Après ce dialogue confidentiel, des verres furent distribués à la ronde ; et, avant que la taverne fût fermée, chaque gentleman demanda ce qu’il aimait le mieux. Le gentleman en bleu et l’homme en orange, qui étaient les beaux fils de la société, ordonnèrent du grog froid ; mais le breuvage favori des autres paraissait être le genièvre et l’eau sucrée. Sam appela le fruitier : Satané coquin ! et ordonna un bol de punch, deux circonstances qui semblèrent l’élever beaucoup dans l’opinion des domestiques choisis.

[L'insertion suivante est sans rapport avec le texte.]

(** * whoistop: a shallow embedding of [src/whoistop.py]

    The script enriches a list of [.br] domains: it normalises the raw
    strings ([clean_domains]), queries the RDAP service, mines the reply
    for a tax identifier, a name and an e-mail ([extract_key_info]),
    queries the tax registry when the identifier has fourteen digits and
    appends one row per domain to a CSV table ([save_to_csv]), pacing the
    loop with timed pauses ([main]).

    Conventions of the embedding.
    - A Python [str] is a Rocq [string], one character per code point
      below 256; [\D], [str.strip] and [str.lower] act on these code
      points as Python does.
    - A decoded JSON document is a value of [json]; Python's [None] is
      [JNull].  Operations of the dynamically typed source that can raise
      ([x[i]], [x.get], [len], [in], iteration) return [result].
    - The file system, the global counter, the wall clock and everything
      the process does to the outside (requests, pauses, log lines, table
      rewrites) live in a [World]; procedures are state transformers that
      may stop with an exception.
    - Time is a rational number of seconds: a request advances the clock
      by the latency of the service, [time.sleep] by its argument, and
      nothing else takes time. *)

From Stdlib Require Import List String Ascii Bool Arith ZArith QArith Qminmax Lia Lqa.
Import ListNotations.

Local Close Scope Q_scope.
Local Open Scope string_scope.
Local Open Scope list_scope.
Local Open Scope nat_scope.

(** ** Text primitives used by the source *)

Module Text.

(** [str.isspace] below code point 256: TAB..CR, FS..US, the blank, NEL
    and the no-break space. *)
Definition is_space (c : ascii) : bool :=
  let n := nat_of_ascii c in
  ((9 <=? n) && (n <=? 13)) || ((28 <=? n) && (n <=? 32)) ||
  (n =? 133) || (n =? 160).

(** [\d] below code point 256: the ten ASCII digits. *)
Definition is_digit (c : ascii) : bool :=
  let n := nat_of_ascii c in (48 <=? n) && (n <=? 57).

(** [str.lower] on one character below code point 256: A..Z, and the
    Latin-1 capitals U+00C0..U+00DE but for the multiplication sign. *)
Definition lower_char (c : ascii) : ascii :=
  let n := nat_of_ascii c in
  if ((65 <=? n) && (n <=? 90)) ||
     ((192 <=? n) && (n <=? 222) && negb (n =? 215))
  then ascii_of_nat (n + 32) else c.

Fixpoint lower (s : string) : string :=
  match s with
  | EmptyString => EmptyString
  | String c r => String (lower_char c) (lower r)
  end.

Fixpoint lstrip_by (p : ascii -> bool) (s : string) : string :=
  match s with
  | EmptyString => EmptyString
  | String c r => if p c then lstrip_by p r else s
  end.

Fixpoint rstrip_by (p : ascii -> bool) (s : string) : string :=
  match s with
  | EmptyString => EmptyString
  | String c r =>
      match rstrip_by p r with
      | EmptyString => if p c then EmptyString else String c EmptyString
      | r' => String c r'
      end
  end.

(** [s.strip()] *)
Definition strip (s : string) : string := rstrip_by is_space (lstrip_by is_space s).

(** [s.rstrip('/')] *)
Definition rstrip_slash (s : string) : string := rstrip_by (Ascii.eqb "/") s.

Fixpoint drop (n : nat) (s : string) : string :=
  match n, s with
  | O, _ => s
  | S _, EmptyString => EmptyString
  | S k, String _ r => drop k r
  end.

(** [s.startswith(p)] *)
Definition startswith (p s : string) : bool := String.prefix p s.

(** [re.sub('^' + p, '', s)] for a literal [p]. *)
Definition remove_prefix (p s : string) : string :=
  if startswith p s then drop (String.length p) s else s.

(** [s.endswith(p)] *)
Definition endswith (p s : string) : bool :=
  let n := String.length s in
  let k := String.length p in
  (k <=? n)%nat && String.eqb (drop (n - k) s) p.

(** [s.split(sep)] for a one-character separator: never the empty list. *)
Fixpoint split (sep : ascii) (s : string) : list string :=
  match s with
  | EmptyString => [EmptyString]
  | String c r =>
      if Ascii.eqb c sep then EmptyString :: split sep r
      else match split sep r with
           | [] => [String c EmptyString]
           | w :: ws => String c w :: ws
           end
  end.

« Gentlemen, dit l’homme bleu avec le ton du plus consommé dandy, allons ! à la santé des dames !

— Écoutez ! écoutez ! s’écria Sam, aux jeunes maîtresses. »

À ce mot, de toutes parts on entendit crier : à l’ordre ! Et M. John Smauker, étant le gentleman qui avait introduit Sam dans la société, l’informa que ce mot n’était pas parlementaire.

« Quel mot, monsieur ? demanda Sam.

— Maîtresse, monsieur, répondit M. Smauker avec un froncement de sourcils effrayant. Ici nous ne reconnaissons pas de distinctions semblables.

— Oh ! très-bien alors ; j’amenderai mon observation, et je les appellerai les chères criatures, si Flambant veut bien le permettre. »

Quelques doutes parurent s’élever dans l’esprit du gentleman en culotte verte, sur la question de savoir si le président pouvait être légalement interpellé par le nom de Flambant ; toutefois, comme les assistants semblaient moins soigneux de ses droits que des leurs, l’observation n’eut point de suite.